It’s been a weird day, Internet. Today, I’ve written my final posts for both Comics Alliance and SpinOff Online – although the latter won’t appear until tomorrow and Sunday, meaning that there’s always time for them to end up very outdated before anyone actually sees them, always a potential thrill with writing things ahead of time. This week, I also wrote my final column for Robot 6, all of this happening as I clear my schedule to start writing on a regular basis for Wired.com next week (Officially Tuesday, but we’ll see if I have any space in my schedule on Monday).
It’s a weird feeling, not having CA or SpinOff around anymore; it’s not really sunk in yet. For the last couple of years (Well, year, for CA), they’ve defined the rhythm of my work week and my deadlines in a way that was often frustrating and exhausting, but also somewhat comforting in the regularity: Five op-eds and ten news posts ever week (That’s in addition to the weekly Time essay, the Blog@Newsarama posts, the weekly Newsarama top 10 and my ten Digital Trends posts). I knew, for the most part, what I’d be writing every day, even if I didn’t know what I’d be writing them about, and there really was something to that. There were times when it was a grind coming up with that much information – those many words – week-in, week-out, don’t get me wrong, but there was also some… security, perhaps? Something welcoming about not being entirely lost at sea when it came to output, and knowing that the work was there, if that makes sense.

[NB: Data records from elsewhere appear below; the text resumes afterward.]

Lemma strip_components_Some cs prefix rest : strip_components cs prefix = Some rest ↔ cs = prefix ++ rest.
Proof.
  revert cs. induction prefix as [| q prefix IH]; intros cs.
  - destruct cs; cbn; naive_solver.
  - destruct cs as [| c cs]; cbn; [done |]. case_decide as Hq; [subst; rewrite IH |]; naive_solver.
Qed.

(** The rest after a prefix that is not empty has the remaining components. *)
Lemma path_of_rest p c prefix rest : components p = c :: prefix ++ rest → components (path_of rest) = rest.
Proof.
  intros H. pose proof (components_root_first _ _ _ H) as Hr. pose proof (components_cur_first _ _ _ H) as Hc.
  assert (∀ x, x ∈ rest → ∃ s, segment_ok s ∧ component_bytes x = s ∧ segment_as_component s = x) as Hx.
  { intros x Hx. assert (x ∈ prefix ++ rest) as Hx' by set_solver. destruct x as [| | | n].
    - done.
    - done.
    - exists [DOT; DOT]. split; [split; [done |]; split; [set_solver | done] |]. done.
    - exists n. assert (name_ok n) as Hn by (apply (components_normal_ok p); rewrite H; by right).
      split; [by apply name_segment |]. split; [done |]. unfold segment_as_component. by rewrite decide_False by apply Hn. }
  clear H Hr Hc. unfold path_of. change (@nil Z) with (join_slash []).
  assert (∀ l, Forall segment_ok l →
    ∃ l', Forall segment_ok l' ∧ foldl (λ p c, path_join p (component_bytes c)) (join_slash l) rest = join_slash (l ++ l') ∧
      segment_as_component <$> l' = rest) as Hfold.
  { clear p. induction rest as [| x rest IH]; intros l Hl; [exists []; by rewrite app_nil_r |].
    destruct (Hx x) as (s & Hs & Hb & Hsx); [by left |]. cbn [foldl]. rewrite Hb, path_join_segments by done.
    destruct (IH ltac:(intros; apply Hx; by right) (l ++ [s])) as (l' & Hl' & -> & Hrest).
    { apply Forall_app. split; [done | by constructor]. }
    exists (s :: l'). split; [by constructor |]. rewrite <- app_assoc. split; [done |]. cbn. by rewrite Hsx, Hrest. }
  destruct (Hfold [] ltac:(constructor)) as (l' & Hl' & -> & Hrest). cbn [app].
  by rewrite components_join_segments.
Qed.
(* ===== verification/CatalogTree.v ===== *)
(** * CatalogTree: the catalog as a map from directory trees

    The specification of the catalog file: a forest of named nodes, the bytes
    it is stored as and the entries the parser reports for it, with the
    theorems that the writer produces those bytes and that the parser reads
    them back. *)
From S2P Require Import Prelude IoModel Paths Datablob Catalog.

(** ** Directory trees, as the specification of the catalog *)

Inductive node : Type :=
  | NDir (name : bytes) (children : list node)
  | NLeaf (name : bytes) (attribute : Attribute.Attribute).

Section node_ind.
Context (P : node → Prop).
Context (Hdir : ∀ name children, Forall P children → P (NDir name children)).
Context (Hleaf : ∀ name attribute, P (NLeaf name attribute)).
Fixpoint node_induction (n : node) : P n :=
  match n with
  | NDir name children =>
      Hdir name children
        ((fix go l := match l return Forall P l with
                      | [] => Forall_nil_2 P
                      | x :: l => Forall_cons_2 P x l (node_induction x) (go l)
                      end) children)
  | NLeaf name attribute => Hleaf name attribute
  end.
End node_ind.

Definition node_name (n : node) : bytes := match n with NDir name _ => name | NLeaf name _ => name end.

(** A leaf is anything but a directory, with in-range fields. *)
Definition leaf_ok (a : Attribute.Attribute) : Prop :=
  match a with
  | Attribute.Directory _ => False
  | Attribute.File size mtime => in_u64 size ∧ in_i64 mtime
  | _ => True
  end.
Fixpoint node_ok (n : node) : Prop :=
  match n with
  | NDir name children => in_u64 (zlen name) ∧ foldr (λ c P, node_ok c ∧ P) True children
  | NLeaf name a => in_u64 (zlen name) ∧ leaf_ok a
  end.

(** Height in directories. *)
Fixpoint node_height (n : node) : nat :=
  match n with
  | NDir _ children => S (foldr (λ c h, Nat.max (node_height c) h) O children)
  | NLeaf _ _ => O
  end.

(** The bytes a node contributes when it is written at [pos], and the entry
    recorded for it in its parent. *)
Fixpoint emit (n : node) (pos : Z) : bytes * CatalogEntry :=
  match n with
  | NDir name children =>
      let '(data, entries) :=
        (fix go cs pos :=
           match cs with
           | [] => ([], [])
           | c :: cs =>
               let '(d, e) := emit c pos in
               let '(ds, es) := go cs (pos + zlen d) in (d ++ ds, e :: es)
           end) children pos in
      let start := pos + zlen data in
      (data ++ DirectoryInfo_encode (mk_DirectoryInfo name entries) start,
       mk_CatalogEntry name (Attribute.Directory start))
  | NLeaf name a => ([], mk_CatalogEntry name a)
  end.
Fixpoint emit_list (ns : list node) (pos : Z) : bytes * list CatalogEntry :=
  match ns with
  | [] => ([], [])
  | n :: ns =>
      let '(d, e) := emit n pos in
      let '(ds, es) := emit_list ns (pos + zlen d) in (d ++ ds, e :: es)
  end.

Lemma emit_dir name children pos :
  emit (NDir name children) pos =
    let '(data, entries) := emit_list children pos in
    let start := pos + zlen data in
    (data ++ DirectoryInfo_encode (mk_DirectoryInfo name entries) start,
     mk_CatalogEntry name (Attribute.Directory start)).
Proof.
  cbn [emit]. enough (∀ p, (fix go cs pos :=
           match cs with
           | [] => ([], [])
           | c :: cs =>
               let '(d, e) := emit c pos in
               let '(ds, es) := go cs (pos + zlen d) in (d ++ ds, e :: es)
           end) children p = emit_list children p) as -> by done.
  induction children as [| c cs IH]; intros p; [done |]. cbn [emit_list].
  destruct (emit c p) as [d e]. by rewrite IH.
Qed.

(** The catalog of a forest of root-level entries. *)
Definition catalog_bytes (forest : list node) : bytes :=
  let pos := zlen CATALOG_MAGIC in
  let '(data, entries) := emit_list forest pos in
  let start := pos + zlen data in
  CATALOG_MAGIC ++ data ++ DirectoryInfo_encode (mk_DirectoryInfo [] entries) start ++ to_le_bytes 8 start.

(** The entries the parser reports below a directory at [base]. *)
Fixpoint node_entries (base : bytes) (n : node) : list ArchiveEntry :=
  match n with
  | NDir name children =>
      let path := path_join base name in
      mk_ArchiveEntry path ArchiveEntryKind.Directory 0 MODE_755 0 None ::
      concat (map (node_entries path) children)
  | NLeaf name a =>
      let path := path_join base name in
      match a with
      | Attribute.File size mtime => [mk_ArchiveEntry path ArchiveEntryKind.File size MODE_644 mtime None]
      | Attribute.Hardlink => [mk_ArchiveEntry path ArchiveEntryKind.File 0 MODE_644 0 None]
      | Attribute.Symlink => [mk_ArchiveEntry path ArchiveEntryKind.Symlink 0 MODE_777 0 None]
      | _ => []
      end
  end.

(** At the root a directory contributes its contents only, and of the other
    kinds only regular files are reported. *)
Definition root_entries (n : node) : list ArchiveEntry :=
  match n with
  | NDir _ children => concat (map (node_entries []) children)
  | NLeaf name (Attribute.File size mtime) =>
      [mk_ArchiveEntry name ArchiveEntryKind.File size MODE_644 mtime None]
  | NLeaf _ _ => []
  end.

(** The calls a client makes to write a tree. *)
Section client.
Context {W : Type} `{Write W}.

Fixpoint write_node (n : node) : stt (CatalogWriter W) io_error unit :=
  match n with
  | NDir name children =>
      start_directory name ≫= λ _, foreach write_node children ≫= λ _, end_directory
  | NLeaf name a => cw_add name a
  end.

Definition write_catalog (writer : W) (forest : list node) : result io_error W :=
  cw ← CatalogWriter_new writer;
  match foreach write_node forest cw with
  | (Ok _, cw) => cw_finish cw
  | (Err e, _) => Err e
  end.
End client.

Lemma encode_u64_loop_pos fuel v : 0 < zlen (encode_u64_loop (S fuel) [] v).
Proof.
  cbn [encode_u64_loop]. destruct (v <? 128); [done |]. rewrite encode_u64_loop_app. zlen_lia.
Qed.

Lemma DirectoryInfo_encode_pos d start : 0 < zlen (DirectoryInfo_encode d start).
Proof.
  rewrite DirectoryInfo_encode_eq, zlen_app.
  pose proof (encode_u64_loop_pos 9 (zlen (table_bytes start (di_entries d)))).
  pose proof (zlen_nonneg (table_bytes start (di_entries d))). unfold encode_u64. lia.
Qed.

Lemma node_ok_dir name children :
  node_ok (NDir name children) ↔ in_u64 (zlen name) ∧ Forall node_ok children.
Proof.
  cbn [node_ok]. apply and_iff_compat_l. induction children as [| c cs IH]; cbn; [by split; [constructor |] |].
  rewrite Forall_cons_iff. split; intros [? ?]; (split; [done | by apply IH]).
Qed.

#[local] Arguments DirectoryInfo_encode : simpl never.
#[local] Arguments to_le_bytes : simpl never.

(** ** Lemmas: the writer refines [catalog_bytes] *)

Section writer_lemmas.
Context {W : Type} `{WriteTotal W}.

Lemma cw_write_all_ok d (s : CatalogWriter W) :
  in_u64 (cw_pos s + zlen d) →
  ∃ w', cw_write_all d s = (Ok tt, mk_CatalogWriter w' (cw_stack s) (cw_pos s + zlen d)) ∧
        written w' = written (cw_writer s) ++ d.
Proof.
  intros Hp. destruct (write_all_total d (cw_writer s)) as (w' & Hw).
  exists w'. split; [| by apply write_all_law].
  unfold cw_write_all, zoom, mbind, stt_bind. rewrite Hw. cbn. unfold modify. cbn.
  by rewrite u64_add_small.
Qed.

Definition appended (s s' : CatalogWriter W) (data : bytes) (entries : list CatalogEntry) : Prop :=
  written (cw_writer s') = written (cw_writer s) ++ data ∧
  cw_pos s' = cw_pos s + zlen data ∧
  match cw_stack s with
  | [] => False
  | dir :: rest => cw_stack s' = mk_DirectoryInfo (di_name dir) (di_entries dir ++ entries) :: rest
  end.

Definition writes_ok (n : node) : Prop := ∀ (s : CatalogWriter W) data entry,
  cw_stack s ≠ [] → 0 <= cw_pos s →
  emit n (cw_pos s) = (data, entry) → cw_pos s + zlen data < 2 ^ 64 →
  ∃ s', write_node n s = (Ok tt, s') ∧ appended s s' data [entry].
(* ===== verification/Transport.v ===== *)
(** * Transport: the HTTP/2 session of the client (pbs-client/src/h2.rs)

    The four requests the reader and the writer make are the methods of a type
    class; the wire behind them is outside the model.  A lawful transport
    records the calls it carried ([TransportLog]); a reliable one answers them
    all ([ReliableTransport]).  The query-string encoder that every request
    goes through is defined and proved injective here. *)
From stdpp Require Import pretty.
From S2P Require Import Prelude Datablob.

(** The JSON values the program inspects. *)
Inductive Json : Type :=
  | JNull
  | JNumber (n : Z)
  | JString (s : string)
  | JArray (l : list Json)
  | JObject (fields : list (string * Json)).

(** [serde_json::Value::as_u64] *)
Definition as_u64 (j : Json) : option Z :=
  match j with
  | JNumber n => if (0 <=? n) && (n <? 2 ^ 64) then Some n else None
  | _ => None
  end.

Definition params : Type := list (string * string).

Class H2Transport (T : Type) : Type := {
  download : string → params → stt T PbsError bytes;
  post : string → params → stt T PbsError Json;
  upload : string → string → params → string → bytes → stt T PbsError Json;
  send_json : string → string → params → Json → stt T PbsError Json;
}.

(** One request as the server sees it. *)
Inductive Call : Type :=
  | Download (path : string) (ps : params)
  | Post (path : string) (ps : params)
  | Upload (method path : string) (ps : params) (content_type : string) (body : bytes)
  | SendJson (method path : string) (ps : params) (json : Json).

(** Every request that was answered is on record, in order. *)
Class TransportLog (T : Type) `{H2Transport T} : Type := {
  calls : T → list Call;
  post_log : ∀ p ps t j t', post p ps t = (Ok j, t') → calls t' = calls t ++ [Post p ps];
  upload_log : ∀ m p ps c d t j t',
    upload m p ps c d t = (Ok j, t') → calls t' = calls t ++ [Upload m p ps c d];
  send_json_log : ∀ m p ps j t r t',
    send_json m p ps j t = (Ok r, t') → calls t' = calls t ++ [SendJson m p ps j];
}.

(** Every write request succeeds, and the server hands out the writer id [wid]. *)
Class ReliableTransport (T : Type) `{TransportLog T} (wid : Z) : Prop := {
  post_total : ∀ p ps t, ∃ t', post p ps t = (Ok (JNumber wid), t');
  upload_total : ∀ m p ps c d t, ∃ t', upload m p ps c d t = (Ok JNull, t');
  send_json_total : ∀ m p ps j t, ∃ t', send_json m p ps j t = (Ok JNull, t');
}.

(** A transport to a server that keeps files and chunks in memory. *)
Record MemServer : Type := mk_MemServer {
  ms_calls : list Call;
  ms_answer : string → params → option bytes;
}.
Definition ms_record (c : Call) (s : MemServer) : MemServer :=
  mk_MemServer (ms_calls s ++ [c]) (ms_answer s).

#[export] Instance mem_transport : H2Transport MemServer := {
  download p ps := λ s, (ok_or (ms_answer s p ps) (Http 404 "not found"), ms_record (Download p ps) s);
  post p ps := λ s, (Ok (JNumber 1), ms_record (Post p ps) s);
  upload m p ps c d := λ s, (Ok JNull, ms_record (Upload m p ps c d) s);
  send_json m p ps j := λ s, (Ok JNull, ms_record (SendJson m p ps j) s);
}.
#[export, refine] Instance mem_transport_log : TransportLog MemServer := { calls := ms_calls }.
Proof. all: intros; simplify_eq/=; done. Defined.
#[export] Instance mem_transport_reliable : ReliableTransport MemServer 1.
Proof. split; intros; eexists; cbn; done. Qed.

(** A read-only server that answers by path and first parameter. *)
Definition fixed_transport (answer : string → string → bytes) : H2Transport unit := {|
  download p ps := λ s, (Ok (answer p (default "" (snd <$> head ps))), s);
  post p ps := λ s, (Err (Transport "read only"), s);
  upload m p ps c d := λ s, (Err (Transport "read only"), s);
  send_json m p ps j := λ s, (Err (Transport "read only"), s);
|}.

(** ** Query strings *)

Definition is_unreserved (byte : Z) : bool :=
  ((65 <=? byte) && (byte <=? 90)) || ((97 <=? byte) && (byte <=? 122)) ||
  ((48 <=? byte) && (byte <=? 57)) || (byte =? 45) || (byte =? 95) || (byte =? 46) || (byte =? 126).

(** [{:X}] of a nibble. *)
Definition upper_hex (n : Z) : Z := if n <? 10 then 48 + n else 55 + n.

Definition percent_byte (byte : Z) : bytes :=
  if is_unreserved byte then [byte] else [37; upper_hex (byte / 16); upper_hex (byte mod 16)].
Definition percent_encode (value : bytes) : bytes := concat (map percent_byte value).

Definition AMP : Z := 38.
Definition EQUALS : Z := 61.

Definition encode_query (ps : list (bytes * bytes)) : bytes :=
  fold_left (λ out '(key, value),
    let out := if bool_decide (out = []) then out else out ++ [AMP] in
    out ++ key ++ [EQUALS] ++ percent_encode value) ps [].

(** ** Lemmas *)

Lemma upper_hex_inj a b : 0 <= a < 16 → 0 <= b < 16 → upper_hex a = upper_hex b → a = b.
Proof. unfold upper_hex. intros. case_Z; lia. Qed.

Lemma percent_byte_shape b : byte_ok b →
  percent_byte b = [b] ∧ is_unreserved b = true ∧ b ≠ 37 ∧ b ≠ AMP ∧ b ≠ EQUALS ∨
  percent_byte b = [37; upper_hex (b / 16); upper_hex (b mod 16)].
Proof.
  intros Hb. unfold percent_byte. destruct (is_unreserved b) eqn:Hu; [left | by right].
  split; [done |]. split; [done |]. unfold AMP, EQUALS.
  repeat split; intros ->; vm_compute in Hu; done.
Qed.

Lemma percent_encode_inj v w :
  bytes_ok v → bytes_ok w → percent_encode v = percent_encode w → v = w.
Proof.
  intros Hv. revert w. induction Hv as [| b v Hb _ IH]; intros w Hw.
  - destruct Hw as [| c w Hc _]; [done |]. cbn.
    by destruct (percent_byte_shape c Hc) as [(-> & _) | ->].
  - destruct Hw as [| c w Hc Hw]; cbn.
    { by destruct (percent_byte_shape b Hb) as [(-> & _) | ->]. }
    destruct (percent_byte_shape b Hb) as [(-> & _ & ? & _) | ->],
      (percent_byte_shape c Hc) as [(-> & _ & ? & _) | ->]; cbn; intros Heq; simplify_eq.
    + f_equal. by apply IH.
    + f_equal; [| by apply IH]. unfold byte_ok in *.
      assert (b / 16 = c / 16) by (apply upper_hex_inj; [| | done]; split;
        (apply Z.div_pos || apply Z.div_lt_upper_bound); lia).
      assert (b mod 16 = c mod 16) by (apply upper_hex_inj; [| | done]; apply Z.mod_pos_bound; lia).
      rewrite (Z.div_mod b 16), (Z.div_mod c 16) by lia. lia.
Qed.

Lemma percent_encode_safe v : bytes_ok v → AMP ∉ percent_encode v ∧ EQUALS ∉ percent_encode v.
Proof.
  intros Hv. enough (∀ x, x ∈ percent_encode v → x ≠ AMP ∧ x ≠ EQUALS) by naive_solver.
  induction Hv as [| b v Hb _ IH]; intros x; cbn; [by intros ?%not_elem_of_nil |].
  intros [Hx | Hx]%elem_of_app; [| by apply IH].
  destruct (percent_byte_shape b Hb) as [(Heq & _ & _ & ? & ?) | Heq]; rewrite Heq in Hx.
  - by apply list_elem_of_singleton in Hx as ->.
  - unfold byte_ok in Hb. assert (0 <= b / 16 < 16) by
      (split; [apply Z.div_pos | apply Z.div_lt_upper_bound]; lia).
    pose proof (Z.mod_pos_bound b 16 ltac:(lia)).
    unfold AMP, EQUALS. repeat (apply elem_of_cons in Hx as [-> | Hx]);
      [lia | unfold upper_hex; case_Z; lia | unfold upper_hex; case_Z; lia |].
    by apply not_elem_of_nil in Hx.
Qed.

Definition query_segment (p : bytes * bytes) : bytes :=
  [AMP] ++ p.1 ++ [EQUALS] ++ percent_encode p.2.

Lemma encode_query_from ps out : out ≠ [] →
  fold_left (λ out '(key, value),
    let out := if bool_decide (out = []) then out else out ++ [AMP] in
    out ++ key ++ [EQUALS] ++ percent_encode value) ps out = out ++ concat (map query_segment ps).
Proof.
  revert out. induction ps as [| [k v] ps IH]; intros out Hne; cbn; [by rewrite app_nil_r |].
  rewrite bool_decide_eq_false_2 by done. rewrite IH; [| by destruct out].
  unfold query_segment. cbn. by rewrite <- !app_assoc.
Qed.

Lemma encode_query_cons k v ps :
  encode_query ((k, v) :: ps) = k ++ [EQUALS] ++ percent_encode v ++ concat (map query_segment ps).
Proof.
  unfold encode_query. cbn [fold_left]. rewrite bool_decide_eq_true_2 by done.
  rewrite encode_query_from by (cbn; by destruct k). cbn. by rewrite <- app_assoc.
Qed.

(** Cuts a byte string at the first [&]. *)
Lemma cut_at_amp v w r s :
  AMP ∉ v → AMP ∉ w → (r = [] ∨ ∃ r', r = AMP :: r') → (s = [] ∨ ∃ s', s = AMP :: s') →
  v ++ r = w ++ s → v = w ∧ r = s.
Proof.
  intros Hv. revert w. induction v as [| x v IH]; intros w Hw Hr Hs Heq.
  - destruct w as [| y w]; [done |]. cbn in Heq. subst r.
    destruct Hr as [Hr | [r' Hr]]; [done |]. simplify_eq. apply not_elem_of_cons in Hw as [? _]. done.
  - apply not_elem_of_cons in Hv as [Hx Hv]. destruct w as [| y w]; cbn in Heq.
    + subst s. destruct Hs as [Hs | [s' Hs]]; simplify_eq.
    + injection Heq as -> Heq. apply not_elem_of_cons in Hw as [_ Hw].
      destruct (IH Hv w Hw Hr Hs Heq) as [-> ->]. done.
Qed.

Lemma query_tail_shape ps : concat (map query_segment ps) = [] ∨
  ∃ r, concat (map query_segment ps) = AMP :: r.
Proof. destruct ps; cbn; eauto. Qed.

Lemma query_value_split v w ps qs :
  bytes_ok v → bytes_ok w →
  percent_encode v ++ concat (map query_segment ps) = percent_encode w ++ concat (map query_segment qs) →
  v = w ∧ concat (map query_segment ps) = concat (map query_segment qs).
Proof.
  intros Hv Hw Heq. destruct (percent_encode_safe v Hv) as [Hav _].
  destruct (percent_encode_safe w Hw) as [Haw _].
  destruct (cut_at_amp _ _ _ _ Hav Haw (query_tail_shape ps) (query_tail_shape qs) Heq) as [He ->].
  split; [| done]. by apply percent_encode_inj.
Qed.

Lemma query_segments_inj ps qs :
  ps.*1 = qs.*1 → Forall bytes_ok ps.*2 → Forall bytes_ok qs.*2 →
  concat (map query_segment ps) = concat (map query_segment qs) → ps = qs.
Proof.
  revert qs. induction ps as [| [k v] ps IH]; intros [| [k' w] qs] Hk Hp Hq Heq; try done.
  cbn in *. injection Hk as -> Hk. inversion Hp; inversion Hq; subst.
  unfold query_segment in Heq. cbn in Heq. rewrite <- !app_assoc in Heq. injection Heq as Heq.
  apply app_inv_head in Heq. cbn in Heq. injection Heq as Heq.
  apply query_value_split in Heq as [-> Heq]; [| done..]. f_equal. by apply IH.
Qed.

(** ** Properties *)

(** No value can inject or alter another parameter of a request: for the
    same parameter names, two different lists of values (any bytes, including
    [&], [=] and [%]) never produce the same query string. *)
Theorem encode_query_injective (ps qs : list (bytes * bytes))
    (Hkeys : ps.*1 = qs.*1) (Hps : Forall bytes_ok ps.*2) (Hqs : Forall bytes_ok qs.*2) :
  encode_query ps = encode_query qs → ps = qs.
Proof.
  destruct ps as [| [k v] ps], qs as [| [k' w] qs]; try done. cbn in Hkeys, Hps, Hqs. injection Hkeys as -> Hk.
  inversion Hps; inversion Hqs; subst. rewrite !encode_query_cons. intros Heq.
  apply app_inv_head in Heq. cbn in Heq. injection Heq as Heq.
  apply query_value_split in Heq as [-> Heq]; [| done..]. f_equal. by apply query_segments_inj.
Qed.

Lemma encode_query_injective_witness :
  encode_query [([97], [38; 98; 61; 49]); ([98], [50])] ≠ encode_query [([97], []); ([98], [49])].
Proof.
  intros H. pose proof (encode_query_injective [([97], [38; 98; 61; 49]); ([98], [50])]
    [([97], []); ([98], [49])] ltac:(reflexivity) ltac:(repeat constructor; done)
    ltac:(repeat constructor; done) H). discriminate.
Defined.
(* ===== verification/ArchiveWriter.v ===== *)
(** * ArchiveWriter: uploading an archive (pbs-client/src/writer.rs, manifest.rs)

    The producer turns the chunks of a stream into messages, skipping the
    upload of chunks the server already has; the consumer uploads the new
    ones, registers all of them in the index in batches and closes the index
    with its checksum.  The two run concurrently over a bounded FIFO channel;
    the messages reach the consumer in the producer's order, so the model runs
    the consumer over the producer's list. *)
From stdpp Require Import pretty.
From S2P Require Import Prelude IoModel Datablob Transport DynIndex.

Definition INDEX_BATCH_SIZE : Z := 256.

Inductive CryptMode : Type := CryptMode_None.

Record FileInfo : Type := mk_FileInfo {
  fi_filename : string;
  fi_crypt_mode : CryptMode;
  fi_size : Z;
  fi_csum : string;
}.

Record BackupManifest : Type := mk_BackupManifest {
  bm_backup_type : string;
  bm_backup_id : string;
  bm_backup_time : Z;
  bm_files : list FileInfo;
  bm_unprotected : Json;
}.

Definition BackupManifest_new (backup_type backup_id : string) (backup_time : Z) : BackupManifest :=
  mk_BackupManifest backup_type backup_id backup_time [] (JObject []).
Definition add_file (self : BackupManifest) (file : FileInfo) : BackupManifest :=
  mk_BackupManifest (bm_backup_type self) (bm_backup_id self) (bm_backup_time self)
    (bm_files self ++ [file]) (bm_unprotected self).

Record UploadedArchive : Type := mk_UploadedArchive { ua_file : FileInfo; ua_size : Z }.

Inductive ChunkMessage : Type :=
  | Known (digest : bytes) (size : Z)
  | New (blob : EncodedBlob).

Section writer.
Context (hex_encode : bytes → string).
Context (sha256 : bytes → bytes) (crc32 : bytes → Z) (zstd_compress : bytes → Z → option bytes).

Definition FileInfo_new (filename : string) (size : Z) (csum : bytes) : FileInfo :=
  mk_FileInfo filename CryptMode_None size (hex_encode csum).

Definition index_csum (entries : list (Z * bytes)) : bytes :=
  sha256 (fold_left (λ hashed '(end_offset, digest), hashed ++ to_le_bytes 8 end_offset ++ digest)
            entries []).

(** The messages of a chunked stream; a read error is the last one. *)
Fixpoint producer (known : gset bytes) (chunks : list (result string bytes)) :
    list (result string ChunkMessage) :=
  match chunks with
  | [] => []
  | Err err :: _ => [Err err]
  | Ok chunk :: chunks =>
      let digest := sha256 chunk in
      if decide (digest ∈ known) then Ok (Known digest (zlen chunk)) :: producer known chunks
      else Ok (New (encode_blob_with_digest crc32 zstd_compress chunk digest)) ::
           producer ({[digest]} ∪ known) chunks
  end.

Context {T : Type} `{H2Transport T}.

Definition previous_archive_digests (archive_name : string) : stt T PbsError (gset bytes) :=
  index ← download "previous" [("archive-name", archive_name)];
  digests ← lift (parse_dynamic_index index);
  mret (list_to_set digests).

(** The consumer's local variables, and the transport it borrows. *)
Record Consumer : Type := mk_Consumer {
  c_transport : T;
  c_entries : list (Z * bytes);
  c_digest_list : list string;
  c_offset_list : list Z;
  c_end_offset : Z;
}.

Definition with_transport {A} (m : stt T PbsError A) : stt Consumer PbsError A :=
  zoom c_transport (λ t s, mk_Consumer t (c_entries s) (c_digest_list s) (c_offset_list s) (c_end_offset s)) m.
(* ===== verification/PxarTree.v ===== *)
(** * PxarTree: pxar archives as file trees

    The specification of an archive: a tree of directories, files and
    symlinks, and the bytes it is stored as; and the theorem that the encoder
    writes those bytes. *)
From S2P Require Import Prelude IoModel Paths PxarFormat GoodbyeTree PxarEncoder.

(** ** The goodbye table *)

Lemma insert_by_key_perm {A} (key : A → Z) x l : insert_by_key key x l ≡ₚ x :: l.
Proof.
  induction l as [| y l IH]; cbn; [done |]. destruct (key x <=? key y); [done |].
  rewrite IH. apply Permutation_swap.
Qed.

Lemma sort_perm {A} (key : A → Z) l : sort_unstable_by_key key l ≡ₚ l.
Proof. induction l as [| x l IH]; cbn; [done |]. rewrite insert_by_key_perm. by f_equiv. Qed.

Inductive sorted_by {A} (key : A → Z) : list A → Prop :=
  | sorted_nil : sorted_by key []
  | sorted_cons x l : (∀ y, y ∈ l → key x <= key y) → sorted_by key l → sorted_by key (x :: l).

Lemma insert_by_key_sorted {A} (key : A → Z) x l : sorted_by key l → sorted_by key (insert_by_key key x l).
Proof.
  induction 1 as [| y l Hy Hl IH]; cbn; [constructor; [by intros ? ?%not_elem_of_nil | constructor] |].
  destruct (Z.leb_spec (key x) (key y)).
  - constructor; [| by constructor]. intros z [-> | Hz]%elem_of_cons; [done |].
    specialize (Hy z Hz). lia.
  - constructor; [| done]. intros z Hz. rewrite insert_by_key_perm in Hz.
    apply elem_of_cons in Hz as [-> | Hz]; [lia | by apply Hy].
Qed.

I didn’t write a farewell post on any of those sites; I came close, twice – The final Robot 6 column makes mention of creators moving on, which was intentional, and the closest I came to actually saying “Byeeee” – but it felt too vain and self-conscious. I don’t know if my absence on any of those sites will be noticed, or remarked upon (Knowing my success with the commentariat at SpinOff, I think it’ll be applauded), and I’m not sure that I want to know. Let those sites, and me, move on and do something else, instead.
(Ideally, I’d like to go back and do stuff for SpinOff and Comics Alliance again in the future, and have told the powers that be in both places that, so hopefully it’ll happen. And I also recommended replacements to both sites, in case they were looking; it’d be great if my recommendations get the gigs, but we’ll see.)
That ending and my resultant melancholy wasn’t the only thing that made today particularly unusual, though; because these things come in threes, today was also the day when I finally made good on my promise to draw D-Man for Dylan Todd (Something I promised earlier this week, but have been meaning to do for far, far longer) – I was, because it’s me, stupidly anxious about sending that to him because I was all “It looks terrible! Real artists have done stuff for that blog!” but he was kind enough to say it was good, bless him – and the day when I found out that I am thanked in the acknowledgments for an upcoming non-fiction book by a writer whose work I admire, but didn’t even think knew I existed, because of “smart things on the intercyberwebnet that helped [him] shape some of [his] thinking on the subject.”
So, yeah; weird day. January, my friends; it’s always a month that feels like a somewhat uncertain prelude for everything else that’s coming in the year ahead.